Bien qu'État partie à la Convention relative au statut des réfugiés, la Turquie refuse d'accepter des réfugiés en provenance de pays non-européens. Cependant, en tant que membre du Conseil de l'Europe la Turquie est État partie à la Convention européenne des droits de l'homme, qui protège les droits de toutes les personnes sous la juridiction de la Turquie, quel que soit leur pays d'origine.  

Le 22 septembre, la Cour européenne des droits de l'homme, établie aux termes de la Convention européenne des droits de l'homme, a publié une décision concernant le cas des deux réfugiés iraniens Mohsen Abdolkhani et Hamid Karimnia. Cette affaire concernait des événements remontant à juin 2008, date à laquelle la Turquie a appréhendé les deux hommes sans leur laisser la possibilité de faire une demande d'asile, leur faisant courir le risque d'être expulsés sur le champ.

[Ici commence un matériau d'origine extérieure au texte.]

(* ===== verification/Fields.v ===== *)
(** Arithmetic of packet fields: their ranges, and comparisons under a mask as
    both compilers emit them. *)

From S2P Require Export Sem.

(** * Ranges of packet fields *)

Section ranges.
Context (pkt : list Z).
Hypothesis Hpkt : Forall is_u8 pkt.

Lemma b8_range o : is_u8 (b8 pkt o).
Proof.
  unfold b8. destruct (zget pkt o) as [v|] eqn:E; simpl; [|unfold is_u8; lia].
  by eapply Forall_zget.
Qed.

Lemma h16_range o : is_u16 (h16 pkt o).
Proof. pose proof (b8_range o). pose proof (b8_range (o + 1)). unfold h16. ulia. Qed.

Lemma w32_range o : is_u32 (w32 pkt o).
Proof. pose proof (h16_range o). pose proof (h16_range (o + 2)). unfold w32. ulia. Qed.
End ranges.

(** Comparing under a mask of high bits is comparing the high bits. *)
Lemma mask_high w n m x y :
  0 ≤ n ≤ w → m = Z.shiftl (Z.ones (w - n)) n → 0 ≤ x < 2 ^ w → 0 ≤ y < 2 ^ w →
  (x .& m =? y .& m) = (Z.shiftr x n =? Z.shiftr y n).
Proof.
  intros Hn -> Hx Hy.
  assert (Hand : ∀ z, 0 ≤ z < 2 ^ w →
    z .& Z.shiftl (Z.ones (w - n)) n = Z.shiftl (Z.shiftr z n) n).
  { intros z Hz. apply Z.bits_inj'. intros i Hi.
    rewrite Z.land_spec. destruct (Z.lt_ge_cases i n).
    - rewrite !Z.shiftl_spec, !(Z.testbit_neg_r _ (i - n)) by lia. apply andb_false_r.
    - rewrite !Z.shiftl_spec, Z.shiftr_spec by lia. replace (i - n + n) with i by lia.
      destruct (Z.lt_ge_cases i w).
      + rewrite Z.ones_spec_low by lia. apply andb_true_r.
      + rewrite Z.ones_spec_high by lia. rewrite andb_false_r.
        destruct (Z.eq_dec z 0) as [->|]; [by rewrite Z.bits_0|].
        rewrite Z.bits_above_log2; [done|lia|]. apply Z.log2_lt_pow2; [lia|].
        pose proof (Z.pow_le_mono_r 2 w i). lia. }
  rewrite !Hand by done. apply eq_true_iff_eq. rewrite !Z.eqb_eq. split; [|by intros ->].
  intros He. apply (f_equal (λ z, Z.shiftr z n)) in He.
  by rewrite !Z.shiftr_shiftl_l, Z.sub_diag, !Z.shiftl_0_r in He by lia.
Qed.

(** * Masks *)

Lemma land_ones_mod a n m : 0 ≤ n → m = Z.ones n → a .& m = a mod 2 ^ n.
Proof. intros ? ->. by apply Z.land_ones. Qed.

Lemma land_nibble a : a .& 0xf = a mod 16.
Proof. by apply (land_ones_mod a 4). Qed.

Lemma land_31 a : a .& 31 = a mod 32.
Proof. by apply (land_ones_mod a 5). Qed.

(** The segments of an IPv6 network prefix. *)
Lemma prefix_bits_zero len i : len ≤ 16 * i → prefix_bits len i = 0.
Proof. unfold prefix_bits. lia. Qed.

Definition net6_mask (bits : Z) : Z := Z.shiftl 0xffff (16 - bits) .& 0xffff.

Lemma net6_mask_spec bits :
  0 ≤ bits ≤ 16 → net6_mask bits = Z.shiftl (Z.ones bits) (16 - bits).
Proof.
  intros Hb. assert (Hall : Forall (λ b, net6_mask b = Z.shiftl (Z.ones b) (16 - b)) (seqZ 0 17))
    by (apply (bool_decide_unpack _); vm_compute; done).
  rewrite Forall_forall in Hall. apply Hall. apply elem_of_seqZ. lia.
Qed.

Lemma net6_mask_u16 bits : 0 ≤ bits ≤ 16 → is_u16 (net6_mask bits).
Proof.
  intros Hb. assert (Hall : Forall (λ b, is_u16 (net6_mask b)) (seqZ 0 17))
    by (apply (bool_decide_unpack _); vm_compute; done).
  rewrite Forall_forall in Hall. apply Hall. apply elem_of_seqZ. lia.
Qed.

Lemma net6_mask_range bits : 0 ≤ bits ≤ 16 → is_u32 (net6_mask bits).
Proof. intros Hb. pose proof (net6_mask_u16 bits Hb). unfold is_u16, is_u32 in *. lia. Qed.

(** One segment, wholly or partly covered. *)
Lemma net6_segment len i x seg :
  0 ≤ i → is_u16 x → is_u16 seg → 16 * i < len →
  (Z.shiftr x (16 - prefix_bits len i) =? Z.shiftr seg (16 - prefix_bits len i)) =
  if i * 16 + 16 <=? len then x =? seg
  else x .& net6_mask (len - i * 16) =? seg .& net6_mask (len - i * 16).
Proof.
  intros Hi Hx Hseg Hlt. unfold prefix_bits. destruct (Z.leb_spec (i * 16 + 16) len).
  - replace (16 - _) with 0 by lia. by rewrite !Z.shiftr_0_r.
  - replace (Z.max 0 _) with (len - i * 16) by lia. symmetry.
    rewrite net6_mask_spec by lia. apply (mask_high 16); [lia| |ulia..].
    f_equal. f_equal. lia.
Qed.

La Cour a statué que la détention pendant plus d'un an de ces deux hommes - toujours détenus en Turquie - était illégale et que les autorités avaient failli à l'obligation qu'elles avaient de protéger Mohsen Abdolkhani et Hamid Karimnia du risque réel qu'ils couraient d'être tués ou maltraités s'ils étaient renvoyés en Iran ou en Irak. La Cour a fait la déclaration suivante : « La Cour est frappée de constater que les autorités, tant administratives que judiciaires, sont restées totalement passives devant les graves allégations formulées par les requérants, faisant état de risques de mauvais traitements s'ils revenaient en Iran ou en Irak. »

Amnesty International a écrit au ministre turc de l'Intérieur en août au sujet de ces deux hommes et de sept autres réfugiés. L'organisation a fait état dans son courrier de son inquiétude quant au fait que ces personnes étaient toujours détenues au centre d'hébergement des étrangers à Kırklareli alors que la Cour avait émis un avis préconisant de surseoir à toute décision d'éloignement de la Turquie les concernant.

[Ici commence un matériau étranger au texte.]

(* ===== verification/EbpfLogic.v ===== *)
(** A program logic for extended BPF code in place: what each instruction the
    compiler uses does to the registers, and runs from one instruction to
    another. A loaded program never faults on what the rules cover. *)

From S2P Require Import EbpfCodegen.
From S2P Require Export EbpfVm EbpfSem.

(** * Registers *)

(** The value of a register that has been written. *)
Definition rval (regs : Regs) (r : Z) : option Z :=
  match zget (rinit regs) r, zget (rv regs) r with Some true, Some v => Some v | _, _ => None end.

Definition wf_regs (regs : Regs) : Prop := zlen (rv regs) = 11 ∧ zlen (rinit regs) = 11.

(** [regs] with [r] set to [v]. *)
Definition rset (r v : Z) (regs : Regs) : Regs :=
  mk_regs (zset r v (rv regs)) (zset r true (rinit regs)).

Lemma rd_rval regs r pc v : rval regs r = Some v → rd regs r pc = inl v.
Proof. unfold rd, rval. by repeat case_match; intros [= ->]. Qed.

Lemma wr_rset regs r v pc : r ≠ 10 → wr regs r v pc = inl (rset r v regs).
Proof. intros Hr. unfold wr. by rewrite (proj2 (Z.eqb_neq r R10)) by done. Qed.

Lemma wf_rset r v regs : wf_regs regs → wf_regs (rset r v regs).
Proof. unfold wf_regs, rset. simpl. by rewrite !zlen_zset. Qed.

Lemma rval_rset_eq r v regs : wf_regs regs → 0 ≤ r < 11 → rval (rset r v regs) r = Some v.
Proof. intros [H1 H2] Hr. unfold rval, rset. simpl. by rewrite !zget_zset_eq by lia. Qed.

Lemma rval_rset_ne r r' v regs : r ≠ r' → rval (rset r v regs) r' = rval regs r'.
Proof. intros Hr. unfold rval, rset. simpl. by rewrite !zget_zset_ne. Qed.

(** * The machine with the program and the packet fixed *)

Section machine.
Context (P : list Insn) (pkt : list Z) (host : Endian).

Definition data_end : Z := PKT_BASE + zlen pkt.

(** The prologue's registers, which nothing else writes. *)
Record inv (regs : Regs) : Prop := {
  inv_wf : wf_regs regs;
  inv_data : rval regs R2 = Some PKT_BASE;
  inv_end : rval regs R3 = Some data_end;
}.

(** The run of at most as many turns as the distance it goes forward. *)
Definition reach (regs : Regs) (pc : Z) (Q : Regs → Z → Prop) : Prop :=
  ∃ n regs' pc', Q regs' pc' ∧ Z.of_nat n ≤ pc' - pc ∧
    ∀ k, exec_loop (n + k) P (ctx_of host pkt) pkt host regs pc =
         exec_loop k P (ctx_of host pkt) pkt host regs' pc'.

Lemma ereach_here regs pc (Q : Regs → Z → Prop) : Q regs pc → reach regs pc Q.
Proof. intros HQ. exists O, regs, pc. split; [done|]. split; [lia|done]. Qed.

Lemma ereach_bind regs pc (Q S : Regs → Z → Prop) :
  reach regs pc Q → (∀ regs' pc', Q regs' pc' → reach regs' pc' S) → reach regs pc S.
Proof.
  intros (n1 & r1 & p1 & H1 & Hn1 & E1) H2. destruct (H2 r1 p1 H1) as (n2 & r2 & p2 & HS & Hn2 & E2).
  exists (n1 + n2)%nat, r2, p2. split; [done|]. split; [lia|]. intros k.
  by rewrite <- Nat.add_assoc, E1, E2.
Qed.

Lemma ereach_mono regs pc (Q S : Regs → Z → Prop) :
  reach regs pc Q → (∀ regs' pc', Q regs' pc' → S regs' pc') → reach regs pc S.
Proof. intros H HQ. eapply ereach_bind; [done|]. eauto using ereach_here. Qed.

(** One instruction. *)
Lemma reach_insn regs pc i regs' pc' (Q : Regs → Z → Prop) :
  zget P pc = Some i → exec_insn P (ctx_of host pkt) pkt host regs i pc = inl (inl (regs', pc')) →
  pc < pc' → reach regs' pc' Q → reach regs pc Q.
Proof.
  intros Hg He Hlt (n & r & p & HQ & Hn & E). exists (S n), r, p. split; [done|]. split; [lia|].
  intros k. rewrite <- E. cbn [Nat.add exec_loop]. rewrite Hg, He. done.
Qed.
End machine.

(** * Arithmetic instructions *)

Lemma land_u64_max v : 0 ≤ v < 2 ^ 64 → v .& u64_max = v.
Proof. intros. unfold u64_max. change (2 ^ 64 - 1) with (Z.ones 64). rewrite Z.land_ones by lia. by apply Z.mod_small. Qed.

Lemma land_u32_max v : v .& u32_max = as_u32 v.
Proof. unfold u32_max, as_u32. change (2 ^ 32 - 1) with (Z.ones 32). by rewrite Z.land_ones by lia. Qed.

Definition is_u64 (x : Z) : Prop := 0 ≤ x < 2 ^ 64.

Lemma dst_new c d s o i : 0 ≤ d < 16 → 0 ≤ s < 16 → dst (new c d s o i) = d.
Proof. intros. by apply new_registers. Qed.

Lemma src_new c d s o i : 0 ≤ d < 16 → 0 ≤ s < 16 → src (new c d s o i) = s.
Proof. intros. by apply new_registers. Qed.

(** A register of the code, other than the frame pointer. *)
Definition gpr (r : Z) : Prop := 0 ≤ r < 10.

(** Decide a fact about a constant opcode. *)
Ltac opcode := first [done | by vm_compute | apply (bool_decide_unpack _); by vm_compute].

(** Evaluate the tests of a constant opcode. *)
Ltac opcode_tests :=
  repeat match goal with
  | |- context [?a =? ?b] =>
      let v := eval vm_compute in (a =? b) in
      first [constr_eq v true|constr_eq v false]; change (a =? b) with v
  end; cbn [negb orb andb].

Section insns.
Context (P : list Insn) (ctx pkt : list Z) (host : Endian) (regs : Regs) (pc : Z).
Abbreviation exec_insn := (exec_insn P ctx pkt host regs).
Implicit Types (c d s o i v : Z).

Dans sa lettre, l'organisation mettait l'accent sur le fait que le maintien en détention de ces deux hommes était illégal ; elle disait craindre que leur détention ne soit en fait une mesure punitive visant à dissuader d'autres personnes d'en appeler à la Cour européenne des droits de l'homme.

La décision de la Cour européenne est significative et pourrait avoir des répercussions sur les très nombreuses autres personnes actuellement détenues dans un centre d'hébergement pour étrangers en Turquie.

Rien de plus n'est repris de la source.